A long-time Likud activist, Shitrit headed the offices of Likud MKs Gideon Sa'ar and Yisrael Katz, before becoming a strategist for Jerusalem mayor Nir Barkat. She was placed thirty-first on the Likud list for the 2009 Knesset elections, but failed to win a seat as Likud won 27 seats. She was thirty-eighth on the joint Likud Yisrael Beiteinu list for the 2013 elections, but the alliance won only 31 seats. The following year she was forced to give up her place on the list (which would have allowed her to enter the Knesset as a replacement for a resigning MK) as she was working for Katz in the Ministry of Transportation. Between 2016 and 2019 she worked as an advisor to Nir Barkat. Prior to the April 2019 elections she was given the thirtieth place on the Likud list, and was elected to the Knesset as the party won 35 seats. She was subsequently re-elected in the early elections in September the same year, and again in 2020 and 2021. However, she lost her seat in the 2022 elections after being placed thirty-ninth on the Likud list. She returned to the Knesset on 15 February 2023 as a replacement for Miri Regev, who resigned under the Norwegian Law.

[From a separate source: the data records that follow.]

(** * SceneJS quaternion transform node

    A shallow embedding of [SceneJS.Quaternion] (the scene node that keeps a
    quaternion-encoded rotation, composes it with the ambient model-view
    transform and memoises the result), in its two revisions:

    - [Quaternion]: src/scenejs/transformation/modelView/quaternion.js, whose
      configuration gives the base rotation as raw [x, y, z, angle] fields;
    - [QuaternionQ]: the revision whose configuration nests the base rotation
      in a [q] object.

    JavaScript numbers are IEEE 754 doubles, here the kernel's [float].  The
    math facility the node calls ([SceneJS_math_*]) is not part of the sources:
    the node is modelled over an interface of it ([SceneJS_math]), and a
    separate module ([SpecMath]) gives the facility as the specification
    describes it. *)

From Stdlib Require Import Bool List Arith Lia PrimFloat.
Import ListNotations.

Set Implicit Arguments.

(** ** JavaScript values *)

Module JS.

Definition number := float.

(** Truthiness of a number: everything but [0], [-0] and [NaN]. *)
Definition truthy (v : number) : bool :=
  negb (v =? 0)%float && negb (is_nan v).

(** The value of a property read: [None] is [undefined] (absent). *)
Definition prop := option number.

Definition prop_truthy (p : prop) : bool :=
  match p with
  | Some v => truthy v
  | None => false
  end.

(** [p || 0]. *)
Definition or0 (p : prop) : number :=
  match p with
  | Some v => if truthy v then v else 0%float
  | None => 0%float
  end.
(** The catch clause has four branches: no thrown value is handled under
    one of the two input kinds of the taxonomy. *)
Lemma error_kind_of_the_catch_clause (e : JsThrown) :
  error_kind e <> MissingInputError /\ error_kind e <> MalformedInputError.
Proof. destruct e; split; discriminate. Qed.

Section Claims.
Context `{env : Collaborators}.

(** Rewrite a run, and the calls it made, by the outcome of its helper. *)
Ltac failed_run Hget :=
  rewrite ?(emitted_failure _ _ _ Hget), ?(loadWorkflow_failure _ _ _ Hget).

Ltac successful_run Hget Hreturns :=
  rewrite ?(emitted_success _ _ _ Hget Hreturns),
          ?(loadWorkflow_success _ _ _ Hget Hreturns).

(** C1.  Whatever the input, [loadWorkflow] returns and does not throw.
    When parsing, conversion or validation throws [e], the catch clause
    issues exactly one toast, the error toast whose description belongs to
    [e], and [null] is returned. *)
Theorem loadWorkflow_catches_every_error (data : GraphAndWorkflowResponse) (w : World) :
  (exists result, returned (loadWorkflow data w) = inr result) /\
  (forall e,
     getWorkflowFromStringifiedWorkflowOrGraph data (atom_templates w) = inl e ->
     returned (loadWorkflow data w) = inr None /\
     toasts (emitted w (loadWorkflow data w))
     = [unable_to_validate_toast (error_description e)]).
Proof.
  split.
  - destruct (getWorkflowFromStringifiedWorkflowOrGraph data (atom_templates w))
      as [e|r] eqn:Hget.
    + failed_run Hget. by exists None.
    + rewrite (loadWorkflow_resolved _ _ _ Hget). cbn zeta.
      destruct (snd (perform (success_events r))); by eexists.
  - intros e Hget. by failed_run Hget.
Qed.

(** C2, amended.  A workflow field that holds a non-empty string is parsed
    and validated, whatever the graph field holds.  When the workflow field
    is [null] or the empty string and the graph field holds a non-empty
    string, the graph is parsed, converted with layout enabled and the
    converted workflow is validated. *)
Theorem route_by_truthiness (data : GraphAndWorkflowResponse) (templates : Templates) :
  (forall text,
     data_workflow data = Some text -> text <> "" ->
     getWorkflowFromStringifiedWorkflowOrGraph data templates
     = workflow_route text templates) /\
  (forall text,
     data_workflow data = None \/ data_workflow data = Some "" ->
     data_graph data = Some text -> text <> "" ->
     getWorkflowFromStringifiedWorkflowOrGraph data templates
     = graph_route text true templates).
Proof.
  split.
  - intros text Hworkflow Hnonempty.
    rewrite getWorkflow_factors. unfold document_to_validate, workflow_route.
    rewrite Hworkflow. by destruct text.
  - intros text Hworkflow Hgraph Hnonempty.
    rewrite getWorkflow_factors. unfold document_to_validate, graph_route.
    rewrite Hgraph. destruct Hworkflow as [-> | ->]; by destruct text.
Qed.
(** * Fit Buddy API: field resolution, derived aggregates and upsert coordination

    A shallow embedding of the normalisation and persistence code of
    [app.py] and [database.py], with the credential and token checks of
    [auth.py] and [utils.py]; the properties of it that the specification
    states, and further properties read off the code.

    Conventions of the embedding.
    - A provider payload is an untyped JSON document: [json].  Python's [None]
      is [JNull]; a Python [bool] is an [int] for [isinstance] and for
      arithmetic, as in Python.
    - A Python [float] is represented by the rational number it denotes
      ([JFloat q]); comparisons are exact, as Python's are, and arithmetic is
      exact rational arithmetic (binary rounding of [float] operations is not
      modelled).  [round(x, 2)] is rounding to hundredths, ties to even.
    - A computation that can raise returns [result]; a block that mutates the
      session or the report before raising is a state transformer returning
      the state reached together with the [result]. *)

From Stdlib Require Import ZArith QArith Qround Qminmax List String Ascii Bool Lia.
From Stdlib Require Import Sorted Permutation.
Import ListNotations.
Local Open Scope string_scope.
Local Open Scope Z_scope.

Set Implicit Arguments.

(* ================================================================== *)
(** * Python values                                                    *)
(* ================================================================== *)

#[warnings="-register-all"]
Inductive json : Type :=
| JNull
| JBool (b : bool)
| JInt (n : Z)
| JFloat (q : Q)
| JStr (s : string)
| JList (l : list json)
| JDict (d : list (string * json)).

(** The exceptions the modelled code can meet: Python's own, the provider
    client's ([GarthError] stands for [GarthHTTPError] and [GarthException])
    and the storage engine's. *)
Inductive exn : Type :=
| TypeError
| AttributeError
| KeyError
| IndexError
| ValueError
| ZeroDivisionError
| UnboundLocalError
| GarminConnectAuthenticationError (msg : string)
| GarminConnectConnectionError (msg : string)
| GarminConnectTooManyRequestsError (msg : string)
| GarthError (msg : string)
| StorageError (msg : string).

Inductive result (A : Type) : Type :=
| Ok (a : A)
| Raise (e : exn).
Arguments Ok {A} a.
Arguments Raise {A} e.

Definition rbind {A B} (r : result A) (k : A -> result B) : result B :=
  match r with
  | Ok a => k a
  | Raise e => Raise e
  end.

Declare Scope py_scope.
Delimit Scope py_scope with py.
Notation "'let*' x ':=' c1 'in' c2" := (rbind c1 (fun x => c2))
  (at level 61, x name, c1 at next level, right associativity) : py_scope.
Local Open Scope py_scope.

(** [bool(x)]: Python truthiness. *)
Definition truthy (j : json) : bool :=
  match j with
  | JNull => false
  | JBool b => b
  | JInt n => negb (n =? 0)
  | JFloat q => negb (Qeq_bool q 0)
  | JStr s => negb (String.eqb s "")
  | JList l => match l with [] => false | _ => true end
  | JDict d => match d with [] => false | _ => true end
  end.

(** [a or b] on values already evaluated. *)
Definition py_or (a b : json) : json := if truthy a then a else b.

Definition is_none (j : json) : bool :=
  match j with JNull => true | _ => false end.
Definition is_dict (j : json) : bool :=
  match j with JDict _ => true | _ => false end.
Definition is_list (j : json) : bool :=
  match j with JList _ => true | _ => false end.
(** [isinstance(x, float)] *)
Definition is_float (j : json) : bool :=
  match j with JFloat _ => true | _ => false end.
(** [isinstance(x, (int, float))]; [bool] is a subclass of [int]. *)
Definition is_number (j : json) : bool :=
  match j with JBool _ | JInt _ | JFloat _ => true | _ => false end.

(** Python numbers: [bool], [int] and [float]. *)
Inductive num : Type :=
| NBool (b : bool)
| NInt (n : Z)
| NFloat (q : Q).

Definition as_num (j : json) : option num :=
  match j with
  | JBool b => Some (NBool b)
  | JInt n => Some (NInt n)
  | JFloat q => Some (NFloat q)
  | _ => None
  end.

Definition of_num (x : num) : json :=
  match x with
  | NBool b => JBool b
  | NInt n => JInt n
  | NFloat q => JFloat q
  end.

(** The rational value of a number. *)
Definition num_q (x : num) : Q :=
  match x with
  | NBool b => inject_Z (Z.b2z b)
  | NInt n => inject_Z n
  | NFloat q => q
  end.

(** The integer value of an [int] (or [bool]). *)
Definition num_int (x : num) : option Z :=
  match x with
  | NBool b => Some (Z.b2z b)
  | NInt n => Some n
  | NFloat _ => None
  end.

Fixpoint assoc (k : string) (d : list (string * json)) : option json :=
  match d with
  | [] => None
  | (k', v) :: d' => if String.eqb k k' then Some v else assoc k d'
  end.

(** [k in o] for a dict. *)
Definition dict_has (d : list (string * json)) (k : string) : bool :=
  match assoc k d with Some _ => true | None => false end.

(** [o.get(k, dflt)]: only a dict has [get]. *)
Definition py_get_default (o : json) (k : string) (dflt : json) : result json :=
  match o with
  | JDict d => Ok (match assoc k d with Some v => v | None => dflt end)
  | _ => Raise AttributeError
  end.

(** [o.get(k)] *)
Definition py_get (o : json) (k : string) : result json :=
  py_get_default o k JNull.

Fixpoint chars (s : string) : list json :=
  match s with
  | EmptyString => []
  | String c s' => JStr (String c EmptyString) :: chars s'
  end.

(** [for v in o]: the elements a [for] loop visits. *)
Definition py_iter (o : json) : result (list json) :=
  match o with
  | JList l => Ok l
  | JDict d => Ok (map (fun kv => JStr (fst kv)) d)
  | JStr s => Ok (chars s)
  | _ => Raise TypeError
  end.
(** X5. With a recognized type the validator accepts exactly the strings
    that the classifier of that type accepts; without a type it accepts
    exactly the strings that [isBcrypt] or [isArgon2] accepts. *)
Theorem X5_validate_accepts_what_the_classifier_accepts (value : JsValue) :
  (validate (Some (lit "bcrypt")) value = JBool true <->
     exists s, value = JString s /\ isBcrypt (DString s) = true) /\
  (validate (Some (lit "argon2")) value = JBool true <->
     exists s, value = JString s /\ isArgon2 (DString s) = true) /\
  (validate (Some (lit "md5")) value = JBool true <->
     exists s, value = JString s /\ isMD5 (DString s) = true) /\
  (validate (Some (lit "sha1")) value = JBool true <->
     exists s, value = JString s /\ isSHA1 (DString s) = true) /\
  (validate (Some (lit "sha256")) value = JBool true <->
     exists s, value = JString s /\ isSHA256 (DString s) = true) /\
  (validate None value = JBool true <->
     exists s, value = JString s /\
       (isBcrypt (DString s) = true \/ isArgon2 (DString s) = true)).
Proof.
  split; [|split; [|split; [|split; [|split]]]].
  - apply (validate_with_classifier (lit "bcrypt") isBcrypt); [discriminate|].
    intros s. exact (proj1 (mapValidationByHashType_recognized s)).
  - apply (validate_with_classifier (lit "argon2") isArgon2); [discriminate|].
    intros s. exact (proj1 (proj2 (mapValidationByHashType_recognized s))).
  - apply (validate_with_classifier (lit "md5") isMD5); [discriminate|].
    intros s.
    exact (proj1 (proj2 (proj2 (mapValidationByHashType_recognized s)))).
  - apply (validate_with_classifier (lit "sha1") isSHA1); [discriminate|].
    intros s.
    exact (proj1 (proj2 (proj2 (proj2
             (mapValidationByHashType_recognized s))))).
  - apply (validate_with_classifier (lit "sha256") isSHA256); [discriminate|].
    intros s.
    exact (proj2 (proj2 (proj2 (proj2
             (mapValidationByHashType_recognized s))))).
  - split.
    + intros H. destruct (validate_true_is_string _ _ H) as (s & ->).
      rewrite validate_no_type in H. injection H as H.
      apply orb_true_iff in H. eauto.
    + intros (s & -> & H). rewrite validate_no_type.
      apply orb_true_iff in H. rewrite H. reflexivity.
Qed.
Inductive exn : Type :=
| AttributeError | KeyError | IndexError | TypeError | ValueError
| RecursionError | OverflowError | OSError | FileNotFoundError
| OperationalError | ProgrammingError.

Inductive outcome (A : Type) : Type :=
| Returned (v : A)
| Raised (e : exn).
Arguments Returned {A} v.
Arguments Raised {A} e.

Definition bind {A B : Type} (r : outcome A) (k : A -> outcome B) : outcome B :=
  match r with
  | Returned v => k v
  | Raised e => Raised e
  end.

(** What [response.json()] can produce, and [None] as [JNull].  A float is
    kept only up to whether it is zero, which is all the code observes; an
    object is the list of its members, each key once. *)
#[warnings="-register-all"]
Inductive json : Type :=
| JNull
| JBool (b : bool)
| JInt (n : Z)
| JFloat (nonzero : bool)
| JStr (s : string)
| JArr (items : list json)
| JObj (members : list (string * json)).

(** [bool(v)] *)
Definition truthy (v : json) : bool :=
  match v with
  | JNull => false
  | JBool b => b
  | JInt n => negb (n =? 0)%Z
  | JFloat nonzero => nonzero
  | JStr s => nonempty s
  | JArr [] => false
  | JArr (_ :: _) => true
  | JObj [] => false
  | JObj (_ :: _) => true
  end.

Fixpoint lookup (k : string) (members : list (string * json)) : option json :=
  match members with
  | [] => None
  | (k', v) :: rest => if String.eqb k k' then Some v else lookup k rest
  end.

(** [v.get(k)]: only a dict has the method. *)
Definition get (k : string) (v : json) : outcome json :=
  match v with
  | JObj members =>
      match lookup k members with
      | Some x => Returned x
      | None => Returned JNull
      end
  | _ => Raised AttributeError
  end.

(** [v[k]] for a string key [k]. *)
Definition getitem (k : string) (v : json) : outcome json :=
  match v with
  | JObj members =>
      match lookup k members with
      | Some x => Returned x
      | None => Raised KeyError
      end
  | _ => Raised TypeError
  end.

(** [v[0]]: the first item of a list, the first character of a string; a
    dict decoded from JSON has no key [0]; nothing else is subscriptable. *)
Definition item0 (v : json) : outcome json :=
  match v with
  | JArr (x :: _) => Returned x
  | JArr [] => Raised IndexError
  | JStr (String c _) => Returned (JStr (String c EmptyString))
  | JStr EmptyString => Raised IndexError
  | JObj _ => Raised KeyError
  | _ => Raised TypeError
  end.

(** [a and b]: [b] is evaluated only when [a] is truthy. *)
Definition and_ (a b : outcome json) : outcome json :=
  match a with
  | Raised e => Raised e
  | Returned v => if truthy v then b else Returned v
  end.


(** [int(ds)] for a run [ds] of ASCII digits.  The conversion raises
    [ValueError] when the run is longer than the interpreter's limit on
    integer strings ([sys.get_int_max_str_digits()], 4300 unless changed;
    0 switches the limit off, and an interpreter without the limit behaves
    as with 0).  Runs of at most 640 digits are never checked. *)
Definition INT_MAX_STR_DIGITS_THRESHOLD : N := 640.
(** * HR system: loan ledger and payroll calculation

  A shallow embedding of the Apps Script sources [Utils.js],
  [Employees.js], [Loans.js], [Payroll.js], [Timesheets.js] and the
  trigger file, followed by the properties of the ledger and payroll
  engines that the design document states about them.

  Conventions of the embedding.
  - A JavaScript number is [NaN] or an exact rational: the arithmetic of
    the scripts is carried out without binary64 rounding and without
    infinities.  [NaN] is kept because the scripts rely on
    [parseFloat(x) || 0].
  - A spreadsheet is a finite map from sheet names to sheets; a sheet is
    its header row (text cells) and the rows below it, as returned by
    [getDataRange().getValues()].  Empty cells read back as the empty
    string.
  - The built-ins of the JavaScript runtime that turn text into numbers
    or dates are parameters ([Runtime]); the clock, the session user and
    the random identifier are arguments of the operations that use them.
  - A script is a state transformer over the spreadsheet that either
    returns or throws; what was written before a throw stays written. *)

From Stdlib Require Import QArith Qcanon ZArith Ascii String.
From stdpp Require Import base list gmap strings numbers pretty sorting.

Local Open Scope string_scope.

(** ** JavaScript numbers *)

Module Number.

Inductive number : Type :=
| NaN
| Num (q : Qc).

#[global] Instance number_eq_dec : EqDecision number.
Proof. solve_decision. Defined.

Definition zero : number := Num 0%Qc.

Definition of_Z (z : Z) : number := Num (Q2Qc (inject_Z z)).

Definition lift2 (f : Qc → Qc → Qc) (a b : number) : number :=
  match a, b with
  | Num x, Num y => Num (f x y)
  | _, _ => NaN
  end.

Definition add : number → number → number := lift2 Qcplus.
Definition sub : number → number → number := lift2 Qcminus.
Definition mul : number → number → number := lift2 Qcmult.

(** Division is only used with the literal divisor 60; a zero divisor,
    which would give an infinity or [NaN] in JavaScript, yields [NaN]. *)
Definition div (a b : number) : number :=
  match a, b with
  | Num x, Num y => if decide (y = 0%Qc) then NaN else Num (x / y)%Qc
  | _, _ => NaN
  end.

Definition neg (a : number) : number :=
  match a with
  | Num x => Num (- x)%Qc
  | NaN => NaN
  end.

(** [Math.abs] on a number. *)
Definition abs (a : number) : number :=
  match a with
  | Num x => if decide (x < 0)%Qc then Num (- x)%Qc else Num x
  | NaN => NaN
  end.

(** [a < b], [a <= b], [a > b]: false as soon as one side is [NaN]. *)
Definition ltb (a b : number) : bool :=
  match a, b with
  | Num x, Num y => bool_decide (x < y)%Qc
  | _, _ => false
  end.

Definition leb (a b : number) : bool :=
  match a, b with
  | Num x, Num y => bool_decide (x ≤ y)%Qc
  | _, _ => false
  end.

Definition gtb (a b : number) : bool := ltb b a.

(** [a === b] and [a !== b] on numbers: [NaN] differs from itself. *)
Definition eqb (a b : number) : bool :=
  match a, b with
  | Num x, Num y => bool_decide (x = y)
  | _, _ => false
  end.

Definition neqb (a b : number) : bool := negb (eqb a b).

(** Truthiness of a number: [0] and [NaN] are falsy. *)
Definition truthy (a : number) : bool :=
  match a with
  | Num x => bool_decide (x ≠ 0%Qc)
  | NaN => false
  end.

(** [TimeClip(a)], the time value of [new Date(a)]: [NaN] beyond 8.64e15
    milliseconds on either side of the epoch, else [a] without its
    fraction. *)
Definition TimeClip (a : number) : number :=
  match a with
  | NaN => NaN
  | Num x =>
      let limit := Q2Qc (inject_Z 8640000000000000) in
      if bool_decide (limit < x ∨ x < - limit)%Qc then NaN
      else of_Z (Z.quot (Qnum (this x)) (Zpos (Qden (this x))))
  end.

End Number.

Export Number.

Declare Scope number_scope.
Delimit Scope number_scope with num.
Bind Scope number_scope with number.
Infix "+" := Number.add : number_scope.
Infix "-" := Number.sub : number_scope.
Infix "*" := Number.mul : number_scope.
Infix "/" := Number.div : number_scope.

(** Decimal literals of the scripts. *)
Definition lit (q : Q) : number := Num (Q2Qc q).

(** ** JavaScript values *)

Inductive value : Type :=
| VUndef
| VNull
| VBool (b : bool)
| VNum (n : number)
| VStr (s : string)
| VDate (t : number).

In 2024, Shitrit told Channel 14 "If you ask me personally, not as a member of the Knesset, I’d flatten Gaza. I have no sentimental feelings about it, because there’s no separating the murderers of women and children from the citizens of Gaza." Israeli state prosecutor Amit Aisman, in response to the International Court of Justice opening an investigation against Israel, considered charging Shitrit for incitement over this comment but decided against it.

Shitrit was appointed to the Knesset Special Committee for the Rights of the Child in August 2025, replacing Eliyahu Revivo.

Shitrit is married to Asher Shitrit. They have three children, and reside in Beit Shemesh. Her son Moshe is deputy mayor of the city.